• **Description of the task**:
Scan the records below for the line with "source ∈ live)" and the line with "revert Hr. generalize". Repeat those two lines and every line between them exactly, and nothing else.

....................

(* ===== verification/Sessions.v ===== *)
(** * Session accounting of the relay

[Server.acquire], [Server.release] and [ActiveSessions] of
[internal/relay/server.go] on the counters they share under the server's mutex,
and the promise they make to the request handler: as long as every admitted
session is released once, the counters are exactly the live sessions, and the
limits hold. *)

From stdpp Require Import base gmap list numbers.
From Stdlib Require Import ZArith Lia.
From S2P Require Import Prelude.
From S2P Require Import GoStrings.

Local Open Scope Z_scope.

(** ** The code *)

Record sessions := {
  maxSessions : Z;
  activeByAddress : gmap gostring Z;
  activeSessions : Z;
  closed : bool;
}.

(** Reading a Go map: a missing key is zero. *)
Definition map_get (m : gmap gostring Z) (k : gostring) : Z := default 0 (m !! k).

Definition ActiveSessions (s : sessions) : Z := activeSessions s.

Definition acquire (s : sessions) (source : gostring) : sessions * bool :=
  if closed s || (activeSessions s >=? maxSessions s) || (map_get (activeByAddress s) source >=? 8)
  then (s, false)
  else ({| maxSessions := maxSessions s;
           activeByAddress := <[source := map_get (activeByAddress s) source + 1]> (activeByAddress s);
           activeSessions := activeSessions s + 1;
           closed := closed s |}, true).

Definition release (s : sessions) (source : gostring) : sessions :=
  {| maxSessions := maxSessions s;
     activeByAddress :=
       if map_get (activeByAddress s) source <=? 1 then delete source (activeByAddress s)
       else <[source := map_get (activeByAddress s) source - 1]> (activeByAddress s);
     activeSessions := if activeSessions s >? 0 then activeSessions s - 1 else activeSessions s;
     closed := closed s |}.

Definition set_closed (s : sessions) : sessions :=
  {| maxSessions := maxSessions s; activeByAddress := activeByAddress s;
     activeSessions := activeSessions s; closed := true |}.

(** The counters [Start] creates; a limit that is not positive is 256. *)
Definition new_sessions (configured : Z) : sessions :=
  {| maxSessions := if configured <=? 0 then 256 else configured;
     activeByAddress := ∅; activeSessions := 0; closed := false |}.

(** ** The specification: a bag of live sessions *)

(** How many live sessions a source has. *)
Definition count (source : gostring) (live : list gostring) : Z :=
  len (List.filter (fun x => bool_decide (x = source)) live).

(** A map of counters agrees with a bag, each count within a limit; sources
without an element have no entry. *)
Record counted (limit : Z) (m : gmap gostring Z) (live : list gostring) : Prop := {
  counted_get source : map_get m source = count source live;
  counted_dom source : is_Some (m !! source) <-> source ∈ live;
  counted_limit source : count source live <= limit;
}.

Definition represents (s : sessions) (live : list gostring) : Prop :=
  activeSessions s = len live /\ len live <= maxSessions s /\ counted 8 (activeByAddress s) live.

(** ** Lemmas *)

Lemma count_cons x source live :
  count source (x :: live) = (if bool_decide (x = source) then 1 else 0) + count source live.
Proof. unfold count. cbn. destruct (bool_decide _); [rewrite len_cons|]; lia. Qed.

Lemma count_nonneg source live : 0 <= count source live.
Proof. apply len_nonneg. Qed.

Lemma count_le_len source live : count source live <= len live.
Proof.
  induction live as [|x live IH]; [done|]. rewrite count_cons, len_cons. destruct (bool_decide _); lia.
Qed.

Lemma count_pos source live : 0 < count source live <-> source ∈ live.
Proof.
  induction live as [|x live IH]; [split; [done|by intros ?%elem_of_nil]|].
  rewrite count_cons, elem_of_cons. pose proof (count_nonneg source live).
  destruct (bool_decide_reflect (x = source)) as [->|]; [split; [by left|lia]|].
  rewrite <- IH. split; [intros; right; lia|]. intros [->|]; [done|lia].
Qed.

Lemma count_perm source l k : l ≡ₚ k -> count source l = count source k.
Proof. intros H. induction H; rewrite ?count_cons; lia. Qed.

Lemma len_perm {A} (l k : list A) : l ≡ₚ k -> len l = len k.
Proof. intros H. unfold len. by rewrite H. Qed.

#[export] Instance counted_perm limit m : Proper (Permutation ==> iff) (counted limit m).
Proof.
  assert (forall l k, l ≡ₚ k -> counted limit m l -> counted limit m k) as Hw.
  { intros l k H [H1 H2 H3]. split; intros x.
    - by rewrite H1, (count_perm x l k H).
    - by rewrite H2, H.
    - by rewrite <- (count_perm x l k H). }
  intros l k H. split; apply Hw; by rewrite H.
Qed.

#[export] Instance represents_perm s : Proper (Permutation ==> iff) (represents s).
Proof. intros l k H. unfold represents. by rewrite (len_perm l k H), H. Qed.

Lemma map_get_insert m k v k' : map_get (<[k := v]> m) k' = if bool_decide (k = k') then v else map_get m k'.
Proof.
  unfold map_get. destruct (bool_decide_reflect (k = k')) as [->|]; [by rewrite lookup_insert_eq|].
  by rewrite lookup_insert_ne.
Qed.

Lemma map_get_delete m k k' : map_get (delete k m) k' = if bool_decide (k = k') then 0 else map_get m k'.
Proof.
  unfold map_get. destruct (bool_decide_reflect (k = k')) as [->|]; [by rewrite lookup_delete_eq|].
  by rewrite lookup_delete_ne.
Qed.

(** Counting one more, and one less. *)
Lemma counted_add limit m live source : counted limit m live -> count source live < limit ->
  counted limit (<[source := map_get m source + 1]> m) (source :: live).
Proof.
  intros [H1 H2 H3] Hl. split; intros x.
  - rewrite map_get_insert, count_cons, !H1. destruct (bool_decide_reflect (source = x)) as [->|]; lia.
  - rewrite elem_of_cons, <- H2. destruct (decide (source = x)) as [->|].
    + rewrite lookup_insert_eq. split; [by left|done].
    + rewrite lookup_insert_ne by done. split; [by right|]. by intros [<-|].
  - rewrite count_cons. specialize (H3 x). destruct (bool_decide_reflect (source = x)) as [->|]; lia.
Qed.

Lemma counted_sub limit m live source : counted limit m (source :: live) ->
  counted limit (if map_get m source <=? 1 then delete source m else <[source := map_get m source - 1]> m) live.
Proof.
  intros [H1 H2 H3]. pose proof (H1 source) as Hc. rewrite count_cons, bool_decide_true in Hc by done.
  pose proof (count_nonneg source live) as Hn. rewrite Hc. split; intros x.
  - specialize (H1 x). rewrite count_cons in H1.
    split_if; breflect; rewrite ?map_get_delete, ?map_get_insert, ?H1;
      destruct (bool_decide_reflect (source = x)) as [->|]; lia.
  - specialize (H2 x). rewrite elem_of_cons in H2. destruct (decide (source = x)) as [->|Hne].
    + rewrite <- count_pos. split_if; breflect.
      * rewrite lookup_delete_eq. split; [by intros [? [=]]|lia].
      * rewrite lookup_insert_eq. split; [lia|done].
    + assert (is_Some (m !! x) <-> x ∈ live) as Hx by (rewrite H2; split; [by intros [<-|]|by right]).
      split_if; [rewrite lookup_delete_ne by done|rewrite lookup_insert_ne by done]; done.
  - specialize (H3 x). rewrite count_cons in H3. destruct (bool_decide _); lia.
Qed.

Lemma counted_empty limit : 0 <= limit -> counted limit ∅ [].
Proof.
  intros Hl. split; intros x; [done| |done]. rewrite lookup_empty. split; [by intros [? [=]]|by intros ?%elem_of_nil].
Qed.

(** ** The operations implement the bag *)

Lemma acquire_represents s live source : represents s live ->
  match acquire s source with
  | (s', true) => represents s' (source :: live) /\ closed s = false
  | (s', false) => s' = s /\ (closed s = true \/ len live = maxSessions s \/ count source live = 8)
  end.
Proof.
  intros (H1 & H4 & Hc). unfold acquire. rewrite (counted_get _ _ _ Hc), H1.
  destruct (closed s); [by split; [|left]|]. cbn [orb].
  destruct (len live >=? maxSessions s) eqn:E1; breflect; [split; [done|right; left; lia]|]. cbn [orb].
  destruct (count source live >=? 8) eqn:E2; breflect.
  { split; [done|]. right. right. pose proof (counted_limit _ _ _ Hc source). lia. }
  split; [|done]. unfold represents. cbn. rewrite len_cons. split_and!; [lia..|].
  rewrite <- (counted_get _ _ _ Hc). by apply counted_add.
Qed.

Lemma release_represents s live source : represents s (source :: live) ->
  represents (release s source) live.
Proof.
  intros (H1 & H4 & Hc). rewrite len_cons in *. pose proof (len_nonneg live).
  unfold represents, release. cbn. split_and!; [rewrite (proj2 (Z.gtb_lt _ _)) by lia; lia|lia|].
  by apply counted_sub.
Qed.

(** ** Interleavings of handlers

The handlers run concurrently; each call is atomic under the mutex.  A handler
releases its own source once, and only after its [acquire] succeeded. *)
Inductive session_step : sessions * list gostring -> sessions * list gostring -> Prop :=
| step_admit s s' live source :
    acquire s source = (s', true) -> session_step (s, live) (s', source :: live)
| step_refuse s s' live source :
    acquire s source = (s', false) -> session_step (s, live) (s', live)
| step_release s live live' source :
    live ≡ₚ source :: live' -> session_step (s, live) (release s source, live')
| step_close s live : session_step (s, live) (set_closed s, live).

Lemma session_step_represents s live s' live' :
  session_step (s, live) (s', live') -> represents s live ->
  represents s' live' /\ maxSessions s' = maxSessions s.
Proof.
  intros Hstep Hr. inversion Hstep as [??? source Ha|??? source Ha|??? source Hp|]; subst; clear Hstep.
  - pose proof (acquire_represents s live source Hr) as H. rewrite Ha in H. split; [apply H|].
    unfold acquire in Ha. by split_if_in Ha; simplify_eq.
  - pose proof (acquire_represents s live' source Hr) as H. rewrite Ha in H. by destruct H as [-> _].
  - split; [|done]. apply release_represents. by rewrite <- Hp.
  - done.
Qed.

Lemma new_sessions_represents configured : represents (new_sessions configured) [].
Proof.
  unfold represents, new_sessions. cbn [activeSessions activeByAddress maxSessions].
  split_and!; [done| |by apply counted_empty].
  destruct (configured <=? 0) eqn:E; breflect; rewrite len_nil; lia.
Qed.

(** Admission control of tunnels.  In every state reached by any interleaving
of admissions, refusals, releases and a close, the counter [ActiveSessions]
reports is the number of live tunnels and at most the configured maximum (256 by
default), every source has at most eight, the per-source map holds exactly the
sources with a live tunnel, and a closed server admits nobody. *)
Theorem admission_invariant configured s live :
  rtc session_step (new_sessions configured, []) (s, live) ->
  ActiveSessions s = len live
  /\ len live <= (if configured <=? 0 then 256 else configured)
  /\ (forall source, map_get (activeByAddress s) source = count source live /\ count source live <= 8)
  /\ (forall source, source ∈ dom (activeByAddress s) <-> source ∈ live)
  /\ (closed s = true -> forall source, acquire s source = (s, false)).
Proof.
  intros Hr.
  assert (represents s live /\ maxSessions s = maxSessions (new_sessions configured)) as [(H1 & H4 & [H2 H3 H5]) Hm].
  { change s with (fst (s, live)). change live with (snd (s, live)) at 2.
    revert Hr. generalize (s, live). refine (rtc_ind_r _ _ _ _); [split; [apply new_sessions_represents|done]|].
    intros [s1 l1] [s2 l2] _ Hstep [IH1 IH2]. apply session_step_represents in Hstep as [? Hm]; [|done].
    cbn in *. by rewrite Hm. }
  split_and!; [done|by rewrite Hm in H4|done| |].
  - intros source. by rewrite elem_of_dom.
  - intros Hc source. unfold acquire. by rewrite Hc.
Qed.

Lemma admission_invariant_witness :
  ActiveSessions (release (fst (acquire (new_sessions 1) [7])) [7]) = 0.
Proof.
  apply (admission_invariant 1 _ []).
  eapply rtc_l; [by apply (step_admit _ (fst (acquire (new_sessions 1) [7])) [] [7])|].
  eapply rtc_l; [by apply (step_release _ [[7]] [] [7])|]. apply rtc_refl.
Defined.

....................

• **Reply to the exercise**:
  /\ (forall source, source ∈ dom (activeByAddress s) <-> source ∈ live)
  /\ (closed s = true -> forall source, acquire s source = (s, false)).
Proof.
  intros Hr.
  assert (represents s live /\ maxSessions s = maxSessions (new_sessions configured)) as [(H1 & H4 & [H2 H3 H5]) Hm].
  { change s with (fst (s, live)). change live with (snd (s, live)) at 2.
    revert Hr. generalize (s, live). refine (rtc_ind_r _ _ _ _); [split; [apply new_sessions_represents|done]|].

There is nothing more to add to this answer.